EXERCISE OBJECTIVE | Transcribe exactly the line containing "(** ** Evaluation" and every line after it, through the end of the records below.

Saved entries
(* ===== verification/Delivery.v ===== *)
(** * What the transfer protocol delivers

    The handlers of [Transfer] on the machines of [Network], when nothing goes
    wrong: an upload that was cut short anywhere is completed, and what is
    restored is what was archived. *)
From Stdlib Require Import ZArith Lia Ascii Init.Byte.
From stdpp Require Import base gmap strings list fin_maps.
From coqutil Require Import Datatypes.RecordSettersUsingExistingGetters.
From S2P Require Import Prelude GoStrings Programs Capacity Servers Migrations Transfer TransferRequests Network ToyArchives.
Import RecordSetNotations1.
#[local] Open Scope string_scope.
#[local] Open Scope list_scope.
#[local] Open Scope Z_scope.
#[local] Open Scope go_scope.

(** ** Evaluation

    [evaluates h p w a w']: alone, [p] returns [a] and leaves [w']. *)
Section Evaluation.
Context {E : Type -> Type} {W : Type} (h : forall X, E X -> W -> X * W).

Definition evaluates {A} (p : prog E A) (w : W) (a : A) (w' : W) : Prop :=
  answer_alone h p w = a /\ world_alone h p w = w'.

Lemma ev_ret {A} (a : A) w : evaluates (Ret a) w a w.
Proof. done. Qed.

SOLUTION TO THIS EXERCISE |
(** ** Evaluation

    [evaluates h p w a w']: alone, [p] returns [a] and leaves [w']. *)
Section Evaluation.
Context {E : Type -> Type} {W : Type} (h : forall X, E X -> W -> X * W).

Definition evaluates {A} (p : prog E A) (w : W) (a : A) (w' : W) : Prop :=
  answer_alone h p w = a /\ world_alone h p w = w'.

Lemma ev_ret {A} (a : A) w : evaluates (Ret a) w a w.
Proof. done. Qed.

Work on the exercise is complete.